EXERCISE AIM -> Word for word, restate the lines from the start of the data below through the line containing "exists domain' codomain', retain_keys".

RECORD EXCERPTS ->

·····

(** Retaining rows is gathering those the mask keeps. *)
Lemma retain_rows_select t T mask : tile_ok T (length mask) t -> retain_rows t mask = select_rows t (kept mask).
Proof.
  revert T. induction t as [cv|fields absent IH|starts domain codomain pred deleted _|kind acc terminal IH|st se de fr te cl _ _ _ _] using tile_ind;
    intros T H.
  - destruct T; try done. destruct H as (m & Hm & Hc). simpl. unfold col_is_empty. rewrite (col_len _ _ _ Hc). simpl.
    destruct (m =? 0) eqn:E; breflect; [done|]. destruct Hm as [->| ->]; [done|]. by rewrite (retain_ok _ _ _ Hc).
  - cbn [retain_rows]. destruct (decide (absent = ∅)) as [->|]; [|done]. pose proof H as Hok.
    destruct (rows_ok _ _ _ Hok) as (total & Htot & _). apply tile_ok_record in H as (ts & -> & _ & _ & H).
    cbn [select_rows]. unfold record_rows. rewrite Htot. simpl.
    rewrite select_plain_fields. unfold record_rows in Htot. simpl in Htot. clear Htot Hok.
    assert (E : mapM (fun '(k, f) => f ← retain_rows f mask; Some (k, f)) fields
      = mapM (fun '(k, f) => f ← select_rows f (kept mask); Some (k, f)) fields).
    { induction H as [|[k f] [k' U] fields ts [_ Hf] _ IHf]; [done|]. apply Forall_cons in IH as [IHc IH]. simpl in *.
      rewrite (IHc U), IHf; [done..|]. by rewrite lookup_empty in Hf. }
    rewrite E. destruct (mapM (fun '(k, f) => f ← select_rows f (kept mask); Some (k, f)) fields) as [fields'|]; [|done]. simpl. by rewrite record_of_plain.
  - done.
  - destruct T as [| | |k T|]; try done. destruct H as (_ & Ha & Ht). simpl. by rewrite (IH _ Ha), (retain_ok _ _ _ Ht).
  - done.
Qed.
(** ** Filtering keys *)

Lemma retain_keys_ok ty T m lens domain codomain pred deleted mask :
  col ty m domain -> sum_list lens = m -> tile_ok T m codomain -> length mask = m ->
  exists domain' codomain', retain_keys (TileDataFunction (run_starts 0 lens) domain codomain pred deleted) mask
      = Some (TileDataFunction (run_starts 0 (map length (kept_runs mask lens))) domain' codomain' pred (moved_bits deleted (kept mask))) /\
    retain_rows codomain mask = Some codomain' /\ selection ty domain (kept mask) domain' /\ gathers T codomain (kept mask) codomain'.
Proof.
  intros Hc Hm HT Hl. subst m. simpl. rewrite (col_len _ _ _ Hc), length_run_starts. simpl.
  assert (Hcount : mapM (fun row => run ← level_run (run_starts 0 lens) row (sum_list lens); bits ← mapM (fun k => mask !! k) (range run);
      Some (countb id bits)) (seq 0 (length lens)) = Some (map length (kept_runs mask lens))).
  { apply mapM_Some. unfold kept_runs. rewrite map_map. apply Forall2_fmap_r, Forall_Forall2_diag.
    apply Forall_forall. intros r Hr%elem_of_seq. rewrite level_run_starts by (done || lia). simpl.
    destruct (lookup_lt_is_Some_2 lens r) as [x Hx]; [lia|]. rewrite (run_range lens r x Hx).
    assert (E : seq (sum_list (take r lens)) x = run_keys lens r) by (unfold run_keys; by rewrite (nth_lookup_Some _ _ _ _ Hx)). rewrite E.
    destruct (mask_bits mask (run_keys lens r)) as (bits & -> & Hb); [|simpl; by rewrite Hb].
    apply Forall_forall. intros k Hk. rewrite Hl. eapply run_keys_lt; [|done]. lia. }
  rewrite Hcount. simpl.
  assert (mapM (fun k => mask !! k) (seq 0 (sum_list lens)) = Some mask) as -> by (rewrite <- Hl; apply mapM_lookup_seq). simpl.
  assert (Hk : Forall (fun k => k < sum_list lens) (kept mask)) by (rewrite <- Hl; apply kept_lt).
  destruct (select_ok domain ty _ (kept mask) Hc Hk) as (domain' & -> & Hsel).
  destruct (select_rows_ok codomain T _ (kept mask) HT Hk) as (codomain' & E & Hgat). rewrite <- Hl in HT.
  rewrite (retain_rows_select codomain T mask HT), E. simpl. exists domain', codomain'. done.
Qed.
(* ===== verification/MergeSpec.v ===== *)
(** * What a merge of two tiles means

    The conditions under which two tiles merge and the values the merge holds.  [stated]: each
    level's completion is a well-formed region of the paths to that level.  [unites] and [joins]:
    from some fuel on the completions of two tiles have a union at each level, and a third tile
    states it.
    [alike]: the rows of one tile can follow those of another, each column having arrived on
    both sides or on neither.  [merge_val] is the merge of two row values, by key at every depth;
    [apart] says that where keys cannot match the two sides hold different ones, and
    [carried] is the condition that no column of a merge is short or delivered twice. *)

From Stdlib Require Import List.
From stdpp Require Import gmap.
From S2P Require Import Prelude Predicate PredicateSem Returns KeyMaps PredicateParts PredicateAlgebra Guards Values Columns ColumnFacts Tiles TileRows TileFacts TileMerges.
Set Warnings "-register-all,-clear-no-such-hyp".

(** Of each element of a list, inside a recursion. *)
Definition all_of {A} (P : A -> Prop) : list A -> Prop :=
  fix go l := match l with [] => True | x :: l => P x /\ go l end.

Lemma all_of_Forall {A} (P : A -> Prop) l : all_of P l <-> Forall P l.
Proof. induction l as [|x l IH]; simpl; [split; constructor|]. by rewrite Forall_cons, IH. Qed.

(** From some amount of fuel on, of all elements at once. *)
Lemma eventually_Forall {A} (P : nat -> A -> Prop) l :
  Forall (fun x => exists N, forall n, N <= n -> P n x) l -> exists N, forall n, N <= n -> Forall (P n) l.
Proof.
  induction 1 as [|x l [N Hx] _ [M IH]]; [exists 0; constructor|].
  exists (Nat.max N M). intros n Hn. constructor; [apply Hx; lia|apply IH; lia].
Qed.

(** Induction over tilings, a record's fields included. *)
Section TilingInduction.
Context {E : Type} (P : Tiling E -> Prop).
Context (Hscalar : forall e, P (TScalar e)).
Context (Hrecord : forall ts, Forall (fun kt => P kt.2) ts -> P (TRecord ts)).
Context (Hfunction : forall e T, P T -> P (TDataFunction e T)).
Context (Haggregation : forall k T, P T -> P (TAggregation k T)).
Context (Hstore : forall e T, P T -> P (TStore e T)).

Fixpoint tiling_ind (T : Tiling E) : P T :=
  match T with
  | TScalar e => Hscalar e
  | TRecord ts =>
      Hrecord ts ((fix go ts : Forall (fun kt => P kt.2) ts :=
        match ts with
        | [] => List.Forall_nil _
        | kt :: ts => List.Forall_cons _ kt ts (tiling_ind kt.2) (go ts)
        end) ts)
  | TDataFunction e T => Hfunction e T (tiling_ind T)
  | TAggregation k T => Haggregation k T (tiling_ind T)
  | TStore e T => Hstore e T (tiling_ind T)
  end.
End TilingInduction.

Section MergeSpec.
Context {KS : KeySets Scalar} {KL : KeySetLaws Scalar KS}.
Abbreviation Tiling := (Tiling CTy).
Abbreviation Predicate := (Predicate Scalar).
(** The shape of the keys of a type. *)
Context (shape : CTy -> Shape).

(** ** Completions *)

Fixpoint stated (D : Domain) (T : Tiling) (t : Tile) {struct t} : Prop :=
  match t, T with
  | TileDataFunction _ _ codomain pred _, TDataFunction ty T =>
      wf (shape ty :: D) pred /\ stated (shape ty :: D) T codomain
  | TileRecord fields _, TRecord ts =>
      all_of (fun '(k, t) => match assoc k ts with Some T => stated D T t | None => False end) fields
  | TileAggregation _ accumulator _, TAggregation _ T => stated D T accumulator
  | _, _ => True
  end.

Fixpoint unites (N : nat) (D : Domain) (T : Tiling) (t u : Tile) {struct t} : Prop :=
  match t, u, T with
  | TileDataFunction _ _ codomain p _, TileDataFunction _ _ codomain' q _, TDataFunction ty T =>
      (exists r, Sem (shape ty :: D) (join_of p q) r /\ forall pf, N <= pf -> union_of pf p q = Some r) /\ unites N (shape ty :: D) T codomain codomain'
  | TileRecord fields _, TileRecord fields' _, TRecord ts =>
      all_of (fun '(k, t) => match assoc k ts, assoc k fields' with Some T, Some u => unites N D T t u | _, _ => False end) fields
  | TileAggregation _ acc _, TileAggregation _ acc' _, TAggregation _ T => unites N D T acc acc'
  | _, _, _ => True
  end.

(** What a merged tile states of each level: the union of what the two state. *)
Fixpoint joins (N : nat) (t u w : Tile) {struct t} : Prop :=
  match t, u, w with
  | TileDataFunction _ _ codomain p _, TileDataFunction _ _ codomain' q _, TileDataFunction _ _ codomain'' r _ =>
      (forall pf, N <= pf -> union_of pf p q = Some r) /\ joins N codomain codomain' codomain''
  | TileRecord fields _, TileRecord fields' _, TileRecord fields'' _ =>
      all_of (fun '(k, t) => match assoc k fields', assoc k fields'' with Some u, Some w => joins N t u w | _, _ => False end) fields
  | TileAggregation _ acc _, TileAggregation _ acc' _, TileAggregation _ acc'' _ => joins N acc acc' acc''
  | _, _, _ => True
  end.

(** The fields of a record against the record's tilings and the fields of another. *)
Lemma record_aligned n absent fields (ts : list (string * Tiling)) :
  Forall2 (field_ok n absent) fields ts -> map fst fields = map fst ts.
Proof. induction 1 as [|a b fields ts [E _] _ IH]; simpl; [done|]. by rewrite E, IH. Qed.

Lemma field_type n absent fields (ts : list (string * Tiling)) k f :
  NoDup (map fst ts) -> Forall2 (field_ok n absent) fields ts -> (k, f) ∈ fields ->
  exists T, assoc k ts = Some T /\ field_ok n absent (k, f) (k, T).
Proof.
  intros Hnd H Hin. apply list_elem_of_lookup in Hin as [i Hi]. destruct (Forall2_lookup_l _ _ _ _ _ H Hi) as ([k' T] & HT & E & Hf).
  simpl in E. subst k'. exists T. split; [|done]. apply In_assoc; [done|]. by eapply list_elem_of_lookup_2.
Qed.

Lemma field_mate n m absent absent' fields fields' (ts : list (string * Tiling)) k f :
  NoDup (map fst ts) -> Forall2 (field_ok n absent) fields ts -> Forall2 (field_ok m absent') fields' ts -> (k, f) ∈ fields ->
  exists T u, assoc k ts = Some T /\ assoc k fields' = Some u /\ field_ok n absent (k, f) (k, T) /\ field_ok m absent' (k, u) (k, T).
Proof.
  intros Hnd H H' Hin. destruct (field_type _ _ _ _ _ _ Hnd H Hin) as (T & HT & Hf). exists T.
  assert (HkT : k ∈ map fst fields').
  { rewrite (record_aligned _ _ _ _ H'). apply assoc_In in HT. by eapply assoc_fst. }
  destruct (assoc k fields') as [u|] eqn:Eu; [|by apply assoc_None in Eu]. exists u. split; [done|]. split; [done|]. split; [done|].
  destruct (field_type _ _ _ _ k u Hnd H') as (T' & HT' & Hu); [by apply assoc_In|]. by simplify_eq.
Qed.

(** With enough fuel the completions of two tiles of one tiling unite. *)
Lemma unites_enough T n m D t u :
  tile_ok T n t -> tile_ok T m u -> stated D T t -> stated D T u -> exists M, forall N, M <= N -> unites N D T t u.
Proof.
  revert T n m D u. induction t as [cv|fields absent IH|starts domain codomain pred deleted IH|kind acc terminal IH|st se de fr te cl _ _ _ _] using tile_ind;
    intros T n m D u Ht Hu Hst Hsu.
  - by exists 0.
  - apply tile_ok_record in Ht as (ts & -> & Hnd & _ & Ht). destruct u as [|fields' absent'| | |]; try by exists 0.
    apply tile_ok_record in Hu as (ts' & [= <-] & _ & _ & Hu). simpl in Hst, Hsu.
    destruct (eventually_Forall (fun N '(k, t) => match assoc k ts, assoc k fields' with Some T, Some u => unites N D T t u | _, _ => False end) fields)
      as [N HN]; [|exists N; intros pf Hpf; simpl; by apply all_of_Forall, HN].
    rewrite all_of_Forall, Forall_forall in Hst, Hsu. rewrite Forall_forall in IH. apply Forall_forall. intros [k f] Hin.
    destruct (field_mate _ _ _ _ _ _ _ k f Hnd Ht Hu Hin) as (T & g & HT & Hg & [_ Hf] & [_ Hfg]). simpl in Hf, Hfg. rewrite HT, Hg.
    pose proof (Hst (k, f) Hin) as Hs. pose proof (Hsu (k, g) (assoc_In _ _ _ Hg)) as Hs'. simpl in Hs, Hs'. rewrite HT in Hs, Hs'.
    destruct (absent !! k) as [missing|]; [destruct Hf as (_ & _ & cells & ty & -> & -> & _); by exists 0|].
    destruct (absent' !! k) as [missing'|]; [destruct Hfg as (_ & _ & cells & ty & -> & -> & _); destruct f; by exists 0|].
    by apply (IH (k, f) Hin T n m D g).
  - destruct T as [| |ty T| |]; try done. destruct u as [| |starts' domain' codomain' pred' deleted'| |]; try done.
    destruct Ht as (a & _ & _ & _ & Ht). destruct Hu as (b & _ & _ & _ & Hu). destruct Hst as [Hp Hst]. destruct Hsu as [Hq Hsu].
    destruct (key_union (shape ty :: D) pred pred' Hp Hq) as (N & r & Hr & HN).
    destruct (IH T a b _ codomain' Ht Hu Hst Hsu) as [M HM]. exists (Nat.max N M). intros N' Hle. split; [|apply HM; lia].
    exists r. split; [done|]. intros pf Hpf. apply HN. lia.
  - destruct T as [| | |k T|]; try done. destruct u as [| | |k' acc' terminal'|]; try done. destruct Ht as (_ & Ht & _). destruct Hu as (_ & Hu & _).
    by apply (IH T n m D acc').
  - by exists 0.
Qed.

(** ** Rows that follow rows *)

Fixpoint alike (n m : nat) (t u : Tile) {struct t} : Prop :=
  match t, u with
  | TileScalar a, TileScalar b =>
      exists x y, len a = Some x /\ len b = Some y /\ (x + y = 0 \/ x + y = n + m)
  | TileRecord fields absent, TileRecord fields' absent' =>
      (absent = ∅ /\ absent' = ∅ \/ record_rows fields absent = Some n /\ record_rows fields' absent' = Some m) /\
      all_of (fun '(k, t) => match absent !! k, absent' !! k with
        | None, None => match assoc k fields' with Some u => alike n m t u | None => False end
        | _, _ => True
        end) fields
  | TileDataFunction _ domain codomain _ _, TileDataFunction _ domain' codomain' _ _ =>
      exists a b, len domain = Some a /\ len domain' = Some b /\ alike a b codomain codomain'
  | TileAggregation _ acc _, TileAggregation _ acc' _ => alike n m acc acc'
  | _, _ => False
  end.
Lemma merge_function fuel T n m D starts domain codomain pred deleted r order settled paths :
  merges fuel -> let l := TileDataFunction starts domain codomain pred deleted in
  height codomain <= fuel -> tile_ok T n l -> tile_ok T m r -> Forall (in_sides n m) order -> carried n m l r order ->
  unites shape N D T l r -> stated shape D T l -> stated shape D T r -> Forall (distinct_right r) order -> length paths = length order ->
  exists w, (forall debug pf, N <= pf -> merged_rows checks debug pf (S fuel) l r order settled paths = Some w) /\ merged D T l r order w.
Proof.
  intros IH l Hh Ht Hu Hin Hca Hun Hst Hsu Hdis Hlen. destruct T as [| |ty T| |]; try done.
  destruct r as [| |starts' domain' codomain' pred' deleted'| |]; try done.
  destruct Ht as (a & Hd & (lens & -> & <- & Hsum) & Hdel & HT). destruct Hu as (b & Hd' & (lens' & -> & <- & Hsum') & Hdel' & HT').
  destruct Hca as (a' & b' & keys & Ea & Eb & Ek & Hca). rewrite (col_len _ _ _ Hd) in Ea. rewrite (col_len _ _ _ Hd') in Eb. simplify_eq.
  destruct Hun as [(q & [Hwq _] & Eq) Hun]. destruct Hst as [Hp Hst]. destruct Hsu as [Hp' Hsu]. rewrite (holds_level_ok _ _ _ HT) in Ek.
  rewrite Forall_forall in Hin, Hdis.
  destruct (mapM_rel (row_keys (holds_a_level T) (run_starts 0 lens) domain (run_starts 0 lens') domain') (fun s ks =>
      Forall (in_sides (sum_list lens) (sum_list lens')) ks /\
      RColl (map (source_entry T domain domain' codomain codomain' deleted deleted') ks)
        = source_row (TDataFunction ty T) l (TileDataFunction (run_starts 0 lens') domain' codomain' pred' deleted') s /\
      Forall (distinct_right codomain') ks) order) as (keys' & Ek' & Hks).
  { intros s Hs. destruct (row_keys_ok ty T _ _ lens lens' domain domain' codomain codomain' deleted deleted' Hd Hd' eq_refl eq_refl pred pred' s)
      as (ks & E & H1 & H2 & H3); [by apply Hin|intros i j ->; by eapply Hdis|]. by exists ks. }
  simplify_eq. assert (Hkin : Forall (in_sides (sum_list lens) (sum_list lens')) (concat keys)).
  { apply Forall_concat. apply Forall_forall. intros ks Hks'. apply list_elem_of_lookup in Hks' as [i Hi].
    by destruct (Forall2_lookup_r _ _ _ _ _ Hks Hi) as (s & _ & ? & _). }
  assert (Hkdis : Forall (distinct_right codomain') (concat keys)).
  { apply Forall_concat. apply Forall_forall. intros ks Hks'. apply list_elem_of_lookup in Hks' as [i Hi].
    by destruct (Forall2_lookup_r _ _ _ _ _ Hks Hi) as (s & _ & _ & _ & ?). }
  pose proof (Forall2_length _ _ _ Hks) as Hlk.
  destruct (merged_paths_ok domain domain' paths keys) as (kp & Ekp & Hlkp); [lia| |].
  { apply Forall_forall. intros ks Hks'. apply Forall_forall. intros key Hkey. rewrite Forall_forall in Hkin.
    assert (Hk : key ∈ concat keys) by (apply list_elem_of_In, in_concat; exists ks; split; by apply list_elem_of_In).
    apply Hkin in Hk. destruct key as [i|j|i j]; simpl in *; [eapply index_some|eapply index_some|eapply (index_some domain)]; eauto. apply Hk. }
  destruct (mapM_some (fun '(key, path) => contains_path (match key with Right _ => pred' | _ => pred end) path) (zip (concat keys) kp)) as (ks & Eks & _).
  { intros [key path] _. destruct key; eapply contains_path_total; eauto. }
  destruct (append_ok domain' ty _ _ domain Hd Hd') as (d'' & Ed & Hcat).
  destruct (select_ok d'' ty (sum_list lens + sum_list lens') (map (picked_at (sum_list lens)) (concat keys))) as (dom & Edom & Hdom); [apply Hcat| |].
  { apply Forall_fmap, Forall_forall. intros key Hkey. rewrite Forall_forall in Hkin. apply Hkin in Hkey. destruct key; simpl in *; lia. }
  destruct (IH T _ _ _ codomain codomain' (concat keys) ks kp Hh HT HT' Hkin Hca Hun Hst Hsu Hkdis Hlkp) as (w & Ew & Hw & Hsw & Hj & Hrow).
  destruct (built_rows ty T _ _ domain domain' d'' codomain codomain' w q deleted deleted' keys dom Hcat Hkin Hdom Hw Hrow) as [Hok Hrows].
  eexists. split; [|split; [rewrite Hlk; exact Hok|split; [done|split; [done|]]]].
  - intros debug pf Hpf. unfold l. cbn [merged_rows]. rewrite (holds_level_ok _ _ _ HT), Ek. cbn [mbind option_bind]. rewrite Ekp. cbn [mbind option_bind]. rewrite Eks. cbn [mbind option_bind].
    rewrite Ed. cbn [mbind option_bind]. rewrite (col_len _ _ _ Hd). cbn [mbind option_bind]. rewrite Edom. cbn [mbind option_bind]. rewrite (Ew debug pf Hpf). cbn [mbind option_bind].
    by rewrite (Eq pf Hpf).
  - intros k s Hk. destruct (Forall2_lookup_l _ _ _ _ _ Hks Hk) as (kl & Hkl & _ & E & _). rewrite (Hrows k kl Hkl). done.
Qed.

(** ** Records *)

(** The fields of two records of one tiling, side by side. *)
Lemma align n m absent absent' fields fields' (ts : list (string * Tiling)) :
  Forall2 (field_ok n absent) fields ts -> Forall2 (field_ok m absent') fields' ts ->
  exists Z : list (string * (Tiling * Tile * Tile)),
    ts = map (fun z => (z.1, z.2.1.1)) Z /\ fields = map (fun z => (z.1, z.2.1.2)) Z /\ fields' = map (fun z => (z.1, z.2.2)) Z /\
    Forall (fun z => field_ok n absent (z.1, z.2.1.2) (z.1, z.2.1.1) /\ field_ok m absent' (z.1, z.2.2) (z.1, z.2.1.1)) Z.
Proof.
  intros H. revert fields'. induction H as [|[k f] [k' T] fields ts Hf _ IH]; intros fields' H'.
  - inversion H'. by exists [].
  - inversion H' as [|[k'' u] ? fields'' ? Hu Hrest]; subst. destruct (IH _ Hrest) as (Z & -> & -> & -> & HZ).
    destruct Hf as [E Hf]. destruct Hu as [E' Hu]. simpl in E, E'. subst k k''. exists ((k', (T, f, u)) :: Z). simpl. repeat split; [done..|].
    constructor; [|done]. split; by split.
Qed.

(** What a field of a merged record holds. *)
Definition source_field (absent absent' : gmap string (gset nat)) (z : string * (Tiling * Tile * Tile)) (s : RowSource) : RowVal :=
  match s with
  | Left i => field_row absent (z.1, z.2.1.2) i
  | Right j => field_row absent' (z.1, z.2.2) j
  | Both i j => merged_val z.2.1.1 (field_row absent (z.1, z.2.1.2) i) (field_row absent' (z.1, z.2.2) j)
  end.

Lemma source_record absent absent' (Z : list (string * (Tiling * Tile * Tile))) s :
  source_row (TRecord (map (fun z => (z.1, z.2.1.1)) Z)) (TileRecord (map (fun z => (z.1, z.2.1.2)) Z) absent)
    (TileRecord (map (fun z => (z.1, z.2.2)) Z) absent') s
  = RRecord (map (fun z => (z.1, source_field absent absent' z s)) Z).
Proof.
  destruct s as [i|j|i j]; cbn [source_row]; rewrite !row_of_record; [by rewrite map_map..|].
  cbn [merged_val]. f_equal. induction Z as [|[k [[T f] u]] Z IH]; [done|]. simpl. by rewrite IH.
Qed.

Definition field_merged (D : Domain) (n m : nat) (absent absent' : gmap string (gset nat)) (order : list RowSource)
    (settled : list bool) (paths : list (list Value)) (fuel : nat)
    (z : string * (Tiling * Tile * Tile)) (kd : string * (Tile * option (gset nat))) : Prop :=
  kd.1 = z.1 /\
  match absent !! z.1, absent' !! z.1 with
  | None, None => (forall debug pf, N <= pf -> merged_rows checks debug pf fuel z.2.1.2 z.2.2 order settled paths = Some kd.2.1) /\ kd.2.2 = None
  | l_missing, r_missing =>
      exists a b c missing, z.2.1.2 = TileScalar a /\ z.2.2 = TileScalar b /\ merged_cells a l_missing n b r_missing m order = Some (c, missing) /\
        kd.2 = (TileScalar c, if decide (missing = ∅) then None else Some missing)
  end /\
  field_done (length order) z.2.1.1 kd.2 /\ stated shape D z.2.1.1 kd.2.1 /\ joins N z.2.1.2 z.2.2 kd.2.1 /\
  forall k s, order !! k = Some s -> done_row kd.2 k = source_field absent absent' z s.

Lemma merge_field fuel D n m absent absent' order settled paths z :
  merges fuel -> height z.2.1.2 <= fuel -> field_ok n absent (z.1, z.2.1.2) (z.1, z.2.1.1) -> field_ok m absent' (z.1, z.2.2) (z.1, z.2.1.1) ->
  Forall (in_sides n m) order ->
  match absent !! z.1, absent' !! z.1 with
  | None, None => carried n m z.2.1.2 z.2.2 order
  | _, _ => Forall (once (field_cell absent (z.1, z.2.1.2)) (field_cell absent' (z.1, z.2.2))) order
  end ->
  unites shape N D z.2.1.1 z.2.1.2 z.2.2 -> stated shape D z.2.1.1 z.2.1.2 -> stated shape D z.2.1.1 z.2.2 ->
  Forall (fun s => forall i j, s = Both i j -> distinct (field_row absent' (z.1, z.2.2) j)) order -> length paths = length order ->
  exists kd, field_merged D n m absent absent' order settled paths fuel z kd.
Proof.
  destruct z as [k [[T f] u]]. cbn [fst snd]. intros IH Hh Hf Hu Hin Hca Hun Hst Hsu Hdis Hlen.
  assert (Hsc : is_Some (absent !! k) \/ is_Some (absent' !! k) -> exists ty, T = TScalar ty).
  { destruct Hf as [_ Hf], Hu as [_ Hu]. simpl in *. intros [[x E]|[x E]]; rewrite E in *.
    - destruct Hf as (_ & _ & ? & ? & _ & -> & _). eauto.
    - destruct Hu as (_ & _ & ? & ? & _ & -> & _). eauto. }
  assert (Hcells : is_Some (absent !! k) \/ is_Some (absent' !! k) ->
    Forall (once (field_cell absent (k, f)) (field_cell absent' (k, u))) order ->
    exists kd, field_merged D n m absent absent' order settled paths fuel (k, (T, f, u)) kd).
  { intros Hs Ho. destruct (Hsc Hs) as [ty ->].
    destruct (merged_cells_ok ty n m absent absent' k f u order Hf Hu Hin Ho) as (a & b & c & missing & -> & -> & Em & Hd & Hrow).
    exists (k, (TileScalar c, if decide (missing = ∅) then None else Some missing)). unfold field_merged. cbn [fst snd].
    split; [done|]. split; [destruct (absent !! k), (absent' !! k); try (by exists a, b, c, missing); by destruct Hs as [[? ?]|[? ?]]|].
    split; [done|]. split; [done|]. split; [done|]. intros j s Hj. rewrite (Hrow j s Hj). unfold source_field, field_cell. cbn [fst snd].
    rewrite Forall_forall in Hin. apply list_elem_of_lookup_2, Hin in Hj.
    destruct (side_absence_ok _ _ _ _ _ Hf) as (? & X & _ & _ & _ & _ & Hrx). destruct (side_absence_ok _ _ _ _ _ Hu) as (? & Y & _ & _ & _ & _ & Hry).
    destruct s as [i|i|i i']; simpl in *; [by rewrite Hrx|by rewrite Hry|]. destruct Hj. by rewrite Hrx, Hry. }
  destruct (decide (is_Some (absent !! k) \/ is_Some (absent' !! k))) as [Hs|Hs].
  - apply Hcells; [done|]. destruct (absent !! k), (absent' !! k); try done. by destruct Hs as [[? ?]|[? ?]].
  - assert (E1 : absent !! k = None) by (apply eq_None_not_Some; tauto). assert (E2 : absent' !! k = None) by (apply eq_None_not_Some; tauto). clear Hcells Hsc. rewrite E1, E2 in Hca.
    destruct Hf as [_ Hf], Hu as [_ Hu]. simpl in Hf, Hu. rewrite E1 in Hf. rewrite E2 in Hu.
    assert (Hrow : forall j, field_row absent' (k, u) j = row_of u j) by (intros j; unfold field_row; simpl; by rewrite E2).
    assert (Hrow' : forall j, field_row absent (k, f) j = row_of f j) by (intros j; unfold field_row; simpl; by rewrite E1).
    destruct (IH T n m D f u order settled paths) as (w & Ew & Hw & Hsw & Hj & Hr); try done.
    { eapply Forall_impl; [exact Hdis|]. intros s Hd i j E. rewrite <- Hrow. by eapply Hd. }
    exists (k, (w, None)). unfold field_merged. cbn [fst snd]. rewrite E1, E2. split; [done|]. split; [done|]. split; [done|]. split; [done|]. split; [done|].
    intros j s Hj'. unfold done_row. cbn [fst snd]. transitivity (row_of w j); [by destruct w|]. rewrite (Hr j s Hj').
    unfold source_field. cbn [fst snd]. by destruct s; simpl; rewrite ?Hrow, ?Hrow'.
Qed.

·····

COMPLETED TASK ->
(** Retaining rows is gathering those the mask keeps. *)
Lemma retain_rows_select t T mask : tile_ok T (length mask) t -> retain_rows t mask = select_rows t (kept mask).
Proof.
  revert T. induction t as [cv|fields absent IH|starts domain codomain pred deleted _|kind acc terminal IH|st se de fr te cl _ _ _ _] using tile_ind;
    intros T H.
  - destruct T; try done. destruct H as (m & Hm & Hc). simpl. unfold col_is_empty. rewrite (col_len _ _ _ Hc). simpl.
    destruct (m =? 0) eqn:E; breflect; [done|]. destruct Hm as [->| ->]; [done|]. by rewrite (retain_ok _ _ _ Hc).
  - cbn [retain_rows]. destruct (decide (absent = ∅)) as [->|]; [|done]. pose proof H as Hok.
    destruct (rows_ok _ _ _ Hok) as (total & Htot & _). apply tile_ok_record in H as (ts & -> & _ & _ & H).
    cbn [select_rows]. unfold record_rows. rewrite Htot. simpl.
    rewrite select_plain_fields. unfold record_rows in Htot. simpl in Htot. clear Htot Hok.
    assert (E : mapM (fun '(k, f) => f ← retain_rows f mask; Some (k, f)) fields
      = mapM (fun '(k, f) => f ← select_rows f (kept mask); Some (k, f)) fields).
    { induction H as [|[k f] [k' U] fields ts [_ Hf] _ IHf]; [done|]. apply Forall_cons in IH as [IHc IH]. simpl in *.
      rewrite (IHc U), IHf; [done..|]. by rewrite lookup_empty in Hf. }
    rewrite E. destruct (mapM (fun '(k, f) => f ← select_rows f (kept mask); Some (k, f)) fields) as [fields'|]; [|done]. simpl. by rewrite record_of_plain.
  - done.
  - destruct T as [| | |k T|]; try done. destruct H as (_ & Ha & Ht). simpl. by rewrite (IH _ Ha), (retain_ok _ _ _ Ht).
  - done.
Qed.
(** ** Filtering keys *)

Lemma retain_keys_ok ty T m lens domain codomain pred deleted mask :
  col ty m domain -> sum_list lens = m -> tile_ok T m codomain -> length mask = m ->
  exists domain' codomain', retain_keys (TileDataFunction (run_starts 0 lens) domain codomain pred deleted) mask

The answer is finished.